Microsoft Entra ID 保护通知
Microsoft Entra ID 保护会发送两类自动生成的通知电子邮件,帮助你管理用户风险和风险检测:
- 检测到风险用户的电子邮件
- 每周摘要电子邮件
本文概述了两种通知电子邮件。
注意
我们不支持向具有组分配角色的用户发送电子邮件。
重要
默认情况下,如果用户配置了有效的“电子邮件”或“备用电子邮件”,则会自动将用户主动分配的全局管理员、安全管理员或安全读取者角色添加到此列表中。 如果某位用户在 PIM 中注册以根据需要提升到这些角色之一,那么只有他们在发送电子邮件之前已完成提升,才会收到电子邮件。
检测到有风险的用户电子邮件
当检测到帐户存在风险时,Microsoft Entra ID 保护会生成主题为“检测到有风险的用户”的警报电子邮件。 电子邮件包含“已标记为存在风险的用户”报告的链接。 建议立即调查有风险的用户。
此警报的配置允许你指定要生成警报的用户风险级别。 当用户的风险级别达到指定级别时,将生成电子邮件。 例如,如果将策略设置为在中等用户风险上发出警报,并且由于实时登录风险而导致用户的风险评分变为中等风险,则将收到有关检测到的有风险用户的电子邮件。 如果用户的后续风险检测导致该用户的风险级别计算达到指定的风险级别(或更高),则在重新计算用户风险分数后,你将收到检测到有风险的用户的更多电子邮件。 例如,如果某位用户在 1 月 1 日转变为中等风险,那么如果你的设置设为针对中等风险发出警报,则你将收到电子邮件通知。 如果同一用户在 1 月 5 日进行了另一次风险检测,且用户风险分数经重新计算后仍为中等,则你会收到另一封电子邮件通知。

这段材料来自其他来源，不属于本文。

(* ===== verification/VmmRanges.v ===== *)
(** * The ranges of an address space (mem/vmm.cpp, [Pagemap::add_range])

    What every address is mapped to, [view], before and after a range is added
    over others: [add_range] implements an update of a map on the interval it is
    given. The pages are out of the picture here: the theorems are about address
    spaces none of the pages of which have been touched yet. *)

From S2P Require Import Prelude Algorithm Vector Links Sched SchedProps FdTable Pmm PmmProps Isr Vmm VmmTables VmmFault.
Import mem.

(** ** Intervals *)

Definition range_wf (x : MappedRange) : Prop :=
  page_list x = [] /\ 0 <= base x /\ 0 < length x /\ base x + length x < 18446744073709551616 /\
  type x <> NONE.
Definition inside (x : MappedRange) (a : Z) : Prop := base x <= a < base x + length x.
Definition disjoint_from (x : MappedRange) (b e : Z) : Prop := e <= base x \/ base x + length x <= b.

Lemma end_wf x : range_wf x -> end_ x = base x + length x.
Proof. intros (_ & ? & ? & ? & _). unfold end_. apply u64_small. lia. Qed.

(** Where the contents of address [a] come from. *)
Inductive source := SNone | SFile (d : option Z) (off : Z) | SPhys (a : Z).
Definition source_of (x : MappedRange) (a : Z) : source :=
  match type x with
  | ANONYMOUS | NONE => SNone
  | FILE => SFile (file x) (u64 (a - original_base x + file_offset x))
  | DIRECT | DIRECT_VIRTUAL => SPhys (u64 (a - original_base x + phy_base x))
  end.
Notation attributes := (Type_ * Z * source)%type.
Definition attr (x : MappedRange) (a : Z) : attributes := (type x, page_flags x, source_of x a).

(** ** Lists of ranges *)

Section lists.
Variable rs : gmap Z MappedRange.
Implicit Types (l : list Z).
(* ===== verification/VmemFacts.v ===== *)
(** * Lemmas on the resource allocator (mem/vmem.cpp)

    The lists its tags are in; the abstract allocator an arena implements and the
    geometry of segments and spans; places in lists; the search of the free lists. *)

From S2P Require Import Prelude CString Links Vmem.
Import vmem.

Implicit Types (m : machine) (t : Z) (tag : BoundaryTag) (X : list Z).

(** ** Lists of tags *)

(** A tag of the arena, with what it says. *)
Definition holds_tag m t tag : Prop := t ∈ tag_list_head (arena m) /\ tags m !! t = Some tag.

Definition member X m t tag : Prop := t ∉ X /\ holds_tag m t tag.

(** The free lists, the buckets and the list of spans hold the tags they should, but
    for those of [X], which are in none. *)
Record lists_ok X m : Prop := {
  lo_free : forall i l t, freelist_heads (arena m) !! i = Some l ->
    t ∈ l <-> exists tag, member X m t tag /\ type tag = FREE /\ Z.to_nat (Z.log2 (size tag)) = i;
  lo_hash : forall i l t, hash_table (arena m) !! i = Some l ->
    t ∈ l <-> exists tag, member X m t tag /\ type tag = ALLOCATED /\ hash_bucket_for_addr (base tag) = i;
  lo_span : forall t, t ∈ span_list_head (arena m) <-> exists tag, member X m t tag /\ type tag = SPAN;
  lo_nfree : length (freelist_heads (arena m)) = num_freelists;
  lo_nhash : length (hash_table (arena m)) = num_hash_buckets
}.

Lemma elem_of_listed t a : t ∈ listed a <->
  (exists i l, freelist_heads a !! i = Some l /\ t ∈ l) \/
  (exists i l, hash_table a !! i = Some l /\ t ∈ l) \/ t ∈ span_list_head a.
Proof.
  assert (forall L : list (list Z), t ∈ concat L <-> exists i l, L !! i = Some l /\ t ∈ l) as Hc.
  { intros L. induction L as [|l L IH]; simpl.
    - split; [by intros ?%not_elem_of_nil|]. intros (i & l & ? & _). by destruct i.
    - rewrite elem_of_app, IH. split.
      + intros [?|(i & l' & ? & ?)]; [by exists 0%nat, l|by exists (S i), l'].
      + intros ([|i] & l' & Hl & ?); simpl in Hl; [left; by injection Hl as ->|right; eauto]. }
  unfold listed. by rewrite !elem_of_app, !Hc.
Qed.

Lemma listed_not_in X m t : lists_ok X m -> t ∈ listed (arena m) -> exists tag, member X m t tag.
Proof.
  intros [] [(i & l & Hl & Ht)|[(i & l & Hl & Ht)|Ht]]%elem_of_listed.
  - apply (lo_free0 _ _ _ Hl) in Ht as (tag & ? & _). eauto.
  - apply (lo_hash0 _ _ _ Hl) in Ht as (tag & ? & _). eauto.
  - apply lo_span0 in Ht as (tag & ? & _). eauto.
Qed.

Lemma not_listed X m t : lists_ok X m -> t ∈ X \/ t ∉ tag_list_head (arena m) -> t ∉ listed (arena m).
Proof. intros Hok Hn (tag & HX & Ht & _)%(listed_not_in _ _ _ Hok). tauto. Qed.

(** Only who is a member matters. *)
Lemma exists_iff {A} (P Q R : A -> Prop) : (forall x, P x <-> Q x) -> (exists x, P x /\ R x) <-> (exists x, Q x /\ R x).
Proof. intros H. split; intros (x & Hx & ?); exists x; (split; [by apply H|done]). Qed.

如果用户风险级别变化的时间比上次发送电子邮件的时间更新,则会发送额外的电子邮件通知。 例如,用户在 1 月 1 日凌晨 5 点登录,并且没有实时风险(这意味着不会由于此次登录操作而生成电子邮件)。 10 分钟后,在凌晨 5:10,同一用户再次登录,实时风险高,导致用户风险级别达到高风险级别,则会发送电子邮件。 然后,在凌晨 5:15,由于脱机风险处理,凌晨 5:00 进行的原始登录的脱机风险分数更改为高风险。 这时不会发送标记其他用户存在风险的电子邮件,因为第一次登录的时间在第二次登录之前,而第二次登录已经触发了电子邮件通知。
为防止电子邮件过载,在 5 秒时间段内只会收到一封电子邮件。 如果多个用户在同一 5 秒时间段内转变为指定的风险级别,我们将为所有这些用户聚合数据并发送一封电子邮件。
如果组织已启用自修正功能(如 Microsoft Entra ID 保护的用户体验一文中所述),那么在你有机会调查之前,用户有机会修正其风险。 在“风险用户”或“风险登录”报告中的“风险状态”筛选器中添加“已修正”,即可查看已修正的风险用户和风险登录。
配置检测到有风险用户的警报
管理员可以设置:
- 触发生成此电子邮件的用户风险级别 - 默认情况下,此风险级别设置为“高”风险。
- 此电子邮件的收件人
- 或者,可以在此处添加自定义电子邮件,定义的用户必须具有适当的权限才能查看链接报表。
在 Microsoft Entra 管理中心的“保护”>“标识保护”>“检测到风险用户警报”下配置风险用户电子邮件。
每周摘要电子邮件
每周摘要电子邮件中包含新风险检测的摘要。
其中包括:
- 检测到新的有风险用户
- 检测到新的有风险登录(实时)
- 指向“标识保护”中相关报告的链接
配置每周摘要电子邮件
作为管理员,可以打开或关闭每周摘要电子邮件,然后选择分配的接收该电子邮件的用户。
在 Microsoft Entra 管理中心>“保护”>“标识保护”>“每周摘要”中配置每周摘要电子邮件。